WHAT YOU WILL DO
Beginning with the first line of the data below, extract each line up to and including the one containing "Definition IBV_RATE_168_GBPS : Z := 14.". Copy them exactly and add nothing.

DATA
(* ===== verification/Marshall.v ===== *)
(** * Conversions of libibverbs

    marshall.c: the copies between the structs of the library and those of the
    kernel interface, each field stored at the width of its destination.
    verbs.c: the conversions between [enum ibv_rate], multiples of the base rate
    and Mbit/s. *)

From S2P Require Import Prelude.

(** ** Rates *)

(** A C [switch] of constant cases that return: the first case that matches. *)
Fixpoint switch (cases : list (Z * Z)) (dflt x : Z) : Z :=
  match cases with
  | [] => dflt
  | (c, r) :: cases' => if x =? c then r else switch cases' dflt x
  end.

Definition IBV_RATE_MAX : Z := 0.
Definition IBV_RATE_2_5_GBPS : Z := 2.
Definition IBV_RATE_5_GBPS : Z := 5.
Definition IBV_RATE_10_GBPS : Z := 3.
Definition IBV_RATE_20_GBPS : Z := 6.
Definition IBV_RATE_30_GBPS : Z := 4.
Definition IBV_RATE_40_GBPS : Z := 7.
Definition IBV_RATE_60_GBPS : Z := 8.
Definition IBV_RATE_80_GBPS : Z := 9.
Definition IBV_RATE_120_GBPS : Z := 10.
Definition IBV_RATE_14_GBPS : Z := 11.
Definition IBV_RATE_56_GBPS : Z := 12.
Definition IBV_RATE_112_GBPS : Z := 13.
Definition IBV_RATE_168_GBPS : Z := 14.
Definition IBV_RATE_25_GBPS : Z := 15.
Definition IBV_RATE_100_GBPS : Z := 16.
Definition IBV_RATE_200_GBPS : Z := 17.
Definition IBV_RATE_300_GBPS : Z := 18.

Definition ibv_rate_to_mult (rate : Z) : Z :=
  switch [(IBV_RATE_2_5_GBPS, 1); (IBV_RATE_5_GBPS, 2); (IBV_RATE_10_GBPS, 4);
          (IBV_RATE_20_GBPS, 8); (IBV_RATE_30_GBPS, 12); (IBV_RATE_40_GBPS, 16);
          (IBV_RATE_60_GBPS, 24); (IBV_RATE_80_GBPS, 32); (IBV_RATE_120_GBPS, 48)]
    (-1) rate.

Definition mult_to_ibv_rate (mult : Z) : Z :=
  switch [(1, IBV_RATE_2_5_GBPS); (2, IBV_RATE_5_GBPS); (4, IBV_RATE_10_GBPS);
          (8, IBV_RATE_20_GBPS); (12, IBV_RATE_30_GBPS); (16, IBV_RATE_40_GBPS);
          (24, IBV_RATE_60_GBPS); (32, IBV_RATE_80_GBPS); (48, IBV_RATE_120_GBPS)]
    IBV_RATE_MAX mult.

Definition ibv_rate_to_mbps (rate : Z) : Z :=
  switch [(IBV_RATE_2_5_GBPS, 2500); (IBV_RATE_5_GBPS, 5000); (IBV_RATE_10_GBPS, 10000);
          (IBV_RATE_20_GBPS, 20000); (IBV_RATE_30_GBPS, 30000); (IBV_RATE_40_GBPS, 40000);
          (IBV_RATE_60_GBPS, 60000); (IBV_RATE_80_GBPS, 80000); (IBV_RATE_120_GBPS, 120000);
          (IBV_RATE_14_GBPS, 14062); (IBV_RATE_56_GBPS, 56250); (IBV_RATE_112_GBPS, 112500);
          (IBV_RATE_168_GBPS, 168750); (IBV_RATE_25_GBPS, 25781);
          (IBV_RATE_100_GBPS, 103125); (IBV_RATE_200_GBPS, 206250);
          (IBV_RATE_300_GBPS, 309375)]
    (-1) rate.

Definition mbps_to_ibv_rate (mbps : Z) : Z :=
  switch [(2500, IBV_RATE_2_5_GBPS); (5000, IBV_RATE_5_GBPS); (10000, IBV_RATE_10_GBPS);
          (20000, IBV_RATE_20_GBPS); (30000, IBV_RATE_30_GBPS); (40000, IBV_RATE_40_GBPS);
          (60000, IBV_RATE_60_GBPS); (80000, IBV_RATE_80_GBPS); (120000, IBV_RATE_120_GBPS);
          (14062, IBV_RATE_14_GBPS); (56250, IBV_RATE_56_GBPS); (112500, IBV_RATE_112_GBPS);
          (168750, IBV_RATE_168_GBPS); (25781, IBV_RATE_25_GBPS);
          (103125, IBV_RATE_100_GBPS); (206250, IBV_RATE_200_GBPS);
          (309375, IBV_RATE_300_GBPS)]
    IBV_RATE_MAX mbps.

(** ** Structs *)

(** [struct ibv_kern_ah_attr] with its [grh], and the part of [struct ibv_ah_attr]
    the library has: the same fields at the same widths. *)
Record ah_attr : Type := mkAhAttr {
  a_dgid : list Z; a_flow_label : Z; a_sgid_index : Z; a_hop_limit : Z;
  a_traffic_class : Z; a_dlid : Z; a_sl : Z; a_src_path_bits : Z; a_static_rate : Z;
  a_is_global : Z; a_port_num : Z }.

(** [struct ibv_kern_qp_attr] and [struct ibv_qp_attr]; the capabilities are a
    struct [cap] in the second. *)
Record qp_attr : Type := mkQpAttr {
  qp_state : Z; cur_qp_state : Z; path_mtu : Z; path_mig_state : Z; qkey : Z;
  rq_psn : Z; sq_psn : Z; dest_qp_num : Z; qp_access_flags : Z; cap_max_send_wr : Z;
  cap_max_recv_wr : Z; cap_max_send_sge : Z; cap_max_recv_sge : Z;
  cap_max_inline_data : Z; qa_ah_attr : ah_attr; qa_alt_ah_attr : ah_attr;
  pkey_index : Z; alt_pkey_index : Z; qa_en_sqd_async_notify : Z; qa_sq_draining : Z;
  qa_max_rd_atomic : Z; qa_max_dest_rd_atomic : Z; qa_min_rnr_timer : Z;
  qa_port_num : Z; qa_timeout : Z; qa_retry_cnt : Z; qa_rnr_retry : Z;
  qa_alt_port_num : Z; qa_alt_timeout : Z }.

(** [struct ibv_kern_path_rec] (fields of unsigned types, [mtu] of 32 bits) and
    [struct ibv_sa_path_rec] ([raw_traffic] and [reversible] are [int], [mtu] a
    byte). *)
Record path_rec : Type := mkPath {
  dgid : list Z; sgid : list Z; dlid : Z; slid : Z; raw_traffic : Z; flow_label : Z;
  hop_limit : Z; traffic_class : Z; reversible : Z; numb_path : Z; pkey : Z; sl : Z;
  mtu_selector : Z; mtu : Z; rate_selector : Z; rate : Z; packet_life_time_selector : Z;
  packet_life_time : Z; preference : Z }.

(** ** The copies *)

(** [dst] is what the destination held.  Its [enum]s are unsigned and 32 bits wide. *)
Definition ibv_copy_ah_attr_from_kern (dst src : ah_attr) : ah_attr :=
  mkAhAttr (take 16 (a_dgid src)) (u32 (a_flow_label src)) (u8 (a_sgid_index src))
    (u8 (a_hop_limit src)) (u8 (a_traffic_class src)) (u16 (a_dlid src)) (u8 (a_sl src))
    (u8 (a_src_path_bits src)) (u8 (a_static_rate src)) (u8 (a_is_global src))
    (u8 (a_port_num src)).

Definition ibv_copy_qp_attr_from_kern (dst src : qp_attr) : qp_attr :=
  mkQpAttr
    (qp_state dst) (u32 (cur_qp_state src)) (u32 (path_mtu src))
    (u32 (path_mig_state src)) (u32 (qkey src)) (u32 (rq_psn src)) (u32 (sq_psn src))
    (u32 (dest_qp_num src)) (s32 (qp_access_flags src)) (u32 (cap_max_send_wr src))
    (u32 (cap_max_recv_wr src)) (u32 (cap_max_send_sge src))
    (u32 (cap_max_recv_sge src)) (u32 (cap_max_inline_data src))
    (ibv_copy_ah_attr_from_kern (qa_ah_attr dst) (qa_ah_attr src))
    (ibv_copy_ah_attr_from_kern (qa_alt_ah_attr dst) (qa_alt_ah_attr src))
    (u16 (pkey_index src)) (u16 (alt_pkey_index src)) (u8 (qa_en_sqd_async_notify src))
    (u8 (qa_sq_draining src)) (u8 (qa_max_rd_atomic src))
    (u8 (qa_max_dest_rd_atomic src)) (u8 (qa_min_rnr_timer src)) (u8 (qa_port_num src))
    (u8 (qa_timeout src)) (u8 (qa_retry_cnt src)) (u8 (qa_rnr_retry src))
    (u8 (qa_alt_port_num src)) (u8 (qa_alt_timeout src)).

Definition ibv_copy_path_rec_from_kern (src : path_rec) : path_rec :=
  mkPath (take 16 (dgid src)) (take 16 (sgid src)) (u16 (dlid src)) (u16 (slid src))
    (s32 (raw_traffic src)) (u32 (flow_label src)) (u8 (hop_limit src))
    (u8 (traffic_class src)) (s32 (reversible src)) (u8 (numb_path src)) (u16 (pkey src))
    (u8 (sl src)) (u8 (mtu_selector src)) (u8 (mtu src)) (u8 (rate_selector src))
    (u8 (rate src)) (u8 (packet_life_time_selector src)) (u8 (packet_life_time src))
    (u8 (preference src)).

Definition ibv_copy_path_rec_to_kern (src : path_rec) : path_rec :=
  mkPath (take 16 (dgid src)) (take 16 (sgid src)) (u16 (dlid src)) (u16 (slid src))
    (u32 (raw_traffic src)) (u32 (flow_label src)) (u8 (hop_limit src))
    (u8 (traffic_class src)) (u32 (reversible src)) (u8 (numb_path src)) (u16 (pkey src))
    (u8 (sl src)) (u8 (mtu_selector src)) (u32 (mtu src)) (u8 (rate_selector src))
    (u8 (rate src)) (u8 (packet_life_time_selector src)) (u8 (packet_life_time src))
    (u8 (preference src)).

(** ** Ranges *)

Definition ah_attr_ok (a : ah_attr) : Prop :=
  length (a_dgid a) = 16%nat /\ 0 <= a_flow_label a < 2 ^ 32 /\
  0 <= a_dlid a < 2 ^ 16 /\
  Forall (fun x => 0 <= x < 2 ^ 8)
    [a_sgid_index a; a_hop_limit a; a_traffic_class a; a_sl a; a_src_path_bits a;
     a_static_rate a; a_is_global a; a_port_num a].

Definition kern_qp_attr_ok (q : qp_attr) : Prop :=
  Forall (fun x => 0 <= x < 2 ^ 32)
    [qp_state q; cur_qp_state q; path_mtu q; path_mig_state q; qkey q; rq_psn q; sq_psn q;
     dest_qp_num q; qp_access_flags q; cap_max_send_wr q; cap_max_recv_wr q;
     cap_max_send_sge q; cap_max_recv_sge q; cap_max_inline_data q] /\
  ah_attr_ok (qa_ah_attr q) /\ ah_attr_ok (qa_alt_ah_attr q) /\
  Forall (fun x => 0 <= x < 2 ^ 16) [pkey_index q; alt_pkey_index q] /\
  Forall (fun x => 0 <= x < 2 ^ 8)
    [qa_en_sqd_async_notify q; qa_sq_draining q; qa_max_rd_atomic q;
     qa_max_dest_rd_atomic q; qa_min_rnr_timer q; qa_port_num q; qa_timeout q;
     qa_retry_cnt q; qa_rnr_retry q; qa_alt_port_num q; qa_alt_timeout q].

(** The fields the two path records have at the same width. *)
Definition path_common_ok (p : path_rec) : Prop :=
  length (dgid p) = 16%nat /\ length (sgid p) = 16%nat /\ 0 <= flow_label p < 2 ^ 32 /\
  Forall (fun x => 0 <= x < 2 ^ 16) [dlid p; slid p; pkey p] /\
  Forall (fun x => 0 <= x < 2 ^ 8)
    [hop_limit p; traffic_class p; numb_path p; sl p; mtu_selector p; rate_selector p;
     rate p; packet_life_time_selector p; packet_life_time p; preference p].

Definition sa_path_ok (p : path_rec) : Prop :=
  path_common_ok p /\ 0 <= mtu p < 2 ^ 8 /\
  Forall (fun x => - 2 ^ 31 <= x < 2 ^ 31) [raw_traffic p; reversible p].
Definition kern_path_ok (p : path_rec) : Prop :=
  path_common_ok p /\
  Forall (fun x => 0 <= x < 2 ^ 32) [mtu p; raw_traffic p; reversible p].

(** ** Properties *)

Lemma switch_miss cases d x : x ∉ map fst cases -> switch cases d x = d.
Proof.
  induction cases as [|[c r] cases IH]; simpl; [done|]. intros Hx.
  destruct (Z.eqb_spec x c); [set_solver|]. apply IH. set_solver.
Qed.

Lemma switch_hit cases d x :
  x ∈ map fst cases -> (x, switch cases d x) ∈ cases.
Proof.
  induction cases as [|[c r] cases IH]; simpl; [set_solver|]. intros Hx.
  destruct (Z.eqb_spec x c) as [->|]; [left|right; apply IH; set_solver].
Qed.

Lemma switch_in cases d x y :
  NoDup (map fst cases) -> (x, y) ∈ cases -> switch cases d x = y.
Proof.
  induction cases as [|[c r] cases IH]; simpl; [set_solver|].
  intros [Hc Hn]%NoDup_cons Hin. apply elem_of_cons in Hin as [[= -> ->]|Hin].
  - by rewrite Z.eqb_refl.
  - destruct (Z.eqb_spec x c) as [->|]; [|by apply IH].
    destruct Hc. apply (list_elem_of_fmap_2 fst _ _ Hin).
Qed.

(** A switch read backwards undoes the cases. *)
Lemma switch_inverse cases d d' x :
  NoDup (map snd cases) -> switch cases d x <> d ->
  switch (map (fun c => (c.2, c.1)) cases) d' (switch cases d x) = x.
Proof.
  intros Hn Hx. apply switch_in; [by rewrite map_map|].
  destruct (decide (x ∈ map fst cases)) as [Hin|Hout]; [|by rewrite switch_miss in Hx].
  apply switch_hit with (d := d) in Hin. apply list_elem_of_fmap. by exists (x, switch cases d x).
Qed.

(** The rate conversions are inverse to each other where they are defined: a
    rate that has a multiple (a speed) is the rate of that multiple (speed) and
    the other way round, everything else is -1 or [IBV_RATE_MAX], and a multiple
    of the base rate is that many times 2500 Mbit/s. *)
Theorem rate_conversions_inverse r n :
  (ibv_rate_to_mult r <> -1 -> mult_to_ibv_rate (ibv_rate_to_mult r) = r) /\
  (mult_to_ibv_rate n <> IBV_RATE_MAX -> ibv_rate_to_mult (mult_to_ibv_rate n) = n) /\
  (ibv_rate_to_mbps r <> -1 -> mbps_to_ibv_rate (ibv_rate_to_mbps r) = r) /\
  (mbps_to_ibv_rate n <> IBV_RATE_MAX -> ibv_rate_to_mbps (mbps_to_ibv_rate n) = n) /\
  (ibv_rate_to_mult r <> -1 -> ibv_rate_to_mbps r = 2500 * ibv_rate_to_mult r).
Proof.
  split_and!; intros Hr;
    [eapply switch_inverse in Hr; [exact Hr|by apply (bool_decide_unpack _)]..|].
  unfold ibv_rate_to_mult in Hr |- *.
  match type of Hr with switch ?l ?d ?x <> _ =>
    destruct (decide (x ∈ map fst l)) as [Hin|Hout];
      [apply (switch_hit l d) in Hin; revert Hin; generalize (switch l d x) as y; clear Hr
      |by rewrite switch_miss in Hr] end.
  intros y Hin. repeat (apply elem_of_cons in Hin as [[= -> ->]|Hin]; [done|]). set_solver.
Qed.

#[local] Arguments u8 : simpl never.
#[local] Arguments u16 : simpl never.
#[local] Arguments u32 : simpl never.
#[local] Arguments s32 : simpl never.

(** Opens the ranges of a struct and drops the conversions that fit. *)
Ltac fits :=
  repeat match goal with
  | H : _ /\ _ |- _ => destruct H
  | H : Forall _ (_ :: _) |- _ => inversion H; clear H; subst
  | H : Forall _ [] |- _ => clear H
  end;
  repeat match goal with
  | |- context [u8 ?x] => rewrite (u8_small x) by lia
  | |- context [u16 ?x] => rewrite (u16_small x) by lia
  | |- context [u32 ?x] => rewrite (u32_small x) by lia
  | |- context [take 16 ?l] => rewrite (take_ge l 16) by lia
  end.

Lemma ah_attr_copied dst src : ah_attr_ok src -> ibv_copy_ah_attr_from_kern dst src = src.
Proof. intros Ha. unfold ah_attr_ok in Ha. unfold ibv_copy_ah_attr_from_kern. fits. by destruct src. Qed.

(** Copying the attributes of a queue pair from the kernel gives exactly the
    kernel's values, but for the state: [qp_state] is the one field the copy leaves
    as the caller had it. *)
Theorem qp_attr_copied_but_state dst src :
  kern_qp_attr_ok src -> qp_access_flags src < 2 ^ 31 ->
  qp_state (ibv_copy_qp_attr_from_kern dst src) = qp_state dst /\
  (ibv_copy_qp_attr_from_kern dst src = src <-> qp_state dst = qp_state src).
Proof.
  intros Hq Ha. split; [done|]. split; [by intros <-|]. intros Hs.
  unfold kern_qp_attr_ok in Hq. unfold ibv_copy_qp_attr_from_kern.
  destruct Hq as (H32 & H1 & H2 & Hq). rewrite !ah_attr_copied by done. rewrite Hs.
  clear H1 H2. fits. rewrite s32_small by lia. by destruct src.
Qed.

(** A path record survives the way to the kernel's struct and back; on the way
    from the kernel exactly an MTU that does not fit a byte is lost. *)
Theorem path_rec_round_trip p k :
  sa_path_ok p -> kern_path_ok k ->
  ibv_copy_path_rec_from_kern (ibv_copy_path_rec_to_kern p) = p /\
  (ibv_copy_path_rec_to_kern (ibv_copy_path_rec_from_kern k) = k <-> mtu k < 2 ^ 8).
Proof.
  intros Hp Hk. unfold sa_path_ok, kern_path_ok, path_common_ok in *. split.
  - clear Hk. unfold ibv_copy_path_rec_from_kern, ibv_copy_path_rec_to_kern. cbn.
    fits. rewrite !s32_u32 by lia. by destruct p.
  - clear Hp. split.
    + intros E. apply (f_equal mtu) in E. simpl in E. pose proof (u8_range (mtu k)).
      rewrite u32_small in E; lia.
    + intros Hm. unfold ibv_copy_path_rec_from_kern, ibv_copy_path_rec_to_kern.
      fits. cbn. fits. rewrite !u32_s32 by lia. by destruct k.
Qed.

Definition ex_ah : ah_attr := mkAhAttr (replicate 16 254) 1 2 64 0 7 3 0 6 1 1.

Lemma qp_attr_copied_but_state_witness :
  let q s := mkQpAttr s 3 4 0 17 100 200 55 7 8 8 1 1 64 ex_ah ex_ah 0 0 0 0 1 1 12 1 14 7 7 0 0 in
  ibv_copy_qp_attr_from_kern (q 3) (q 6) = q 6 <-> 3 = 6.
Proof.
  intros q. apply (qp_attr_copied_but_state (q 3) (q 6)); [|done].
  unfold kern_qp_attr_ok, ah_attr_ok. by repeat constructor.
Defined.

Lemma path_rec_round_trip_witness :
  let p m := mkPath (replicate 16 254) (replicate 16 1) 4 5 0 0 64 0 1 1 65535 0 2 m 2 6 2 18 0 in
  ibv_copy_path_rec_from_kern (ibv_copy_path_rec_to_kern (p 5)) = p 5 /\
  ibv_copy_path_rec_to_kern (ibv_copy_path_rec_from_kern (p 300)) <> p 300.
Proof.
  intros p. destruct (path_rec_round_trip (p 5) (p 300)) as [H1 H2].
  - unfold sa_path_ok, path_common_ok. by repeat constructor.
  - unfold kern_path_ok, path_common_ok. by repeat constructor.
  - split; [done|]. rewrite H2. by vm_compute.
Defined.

RESULT FOR THIS EXERCISE
(* ===== verification/Marshall.v ===== *)
(** * Conversions of libibverbs

    marshall.c: the copies between the structs of the library and those of the
    kernel interface, each field stored at the width of its destination.
    verbs.c: the conversions between [enum ibv_rate], multiples of the base rate
    and Mbit/s. *)

From S2P Require Import Prelude.

(** ** Rates *)

(** A C [switch] of constant cases that return: the first case that matches. *)
Fixpoint switch (cases : list (Z * Z)) (dflt x : Z) : Z :=
  match cases with
  | [] => dflt
  | (c, r) :: cases' => if x =? c then r else switch cases' dflt x
  end.

Definition IBV_RATE_MAX : Z := 0.
Definition IBV_RATE_2_5_GBPS : Z := 2.
Definition IBV_RATE_5_GBPS : Z := 5.
Definition IBV_RATE_10_GBPS : Z := 3.
Definition IBV_RATE_20_GBPS : Z := 6.
Definition IBV_RATE_30_GBPS : Z := 4.
Definition IBV_RATE_40_GBPS : Z := 7.
Definition IBV_RATE_60_GBPS : Z := 8.
Definition IBV_RATE_80_GBPS : Z := 9.
Definition IBV_RATE_120_GBPS : Z := 10.
Definition IBV_RATE_14_GBPS : Z := 11.
Definition IBV_RATE_56_GBPS : Z := 12.
Definition IBV_RATE_112_GBPS : Z := 13.
Definition IBV_RATE_168_GBPS : Z := 14.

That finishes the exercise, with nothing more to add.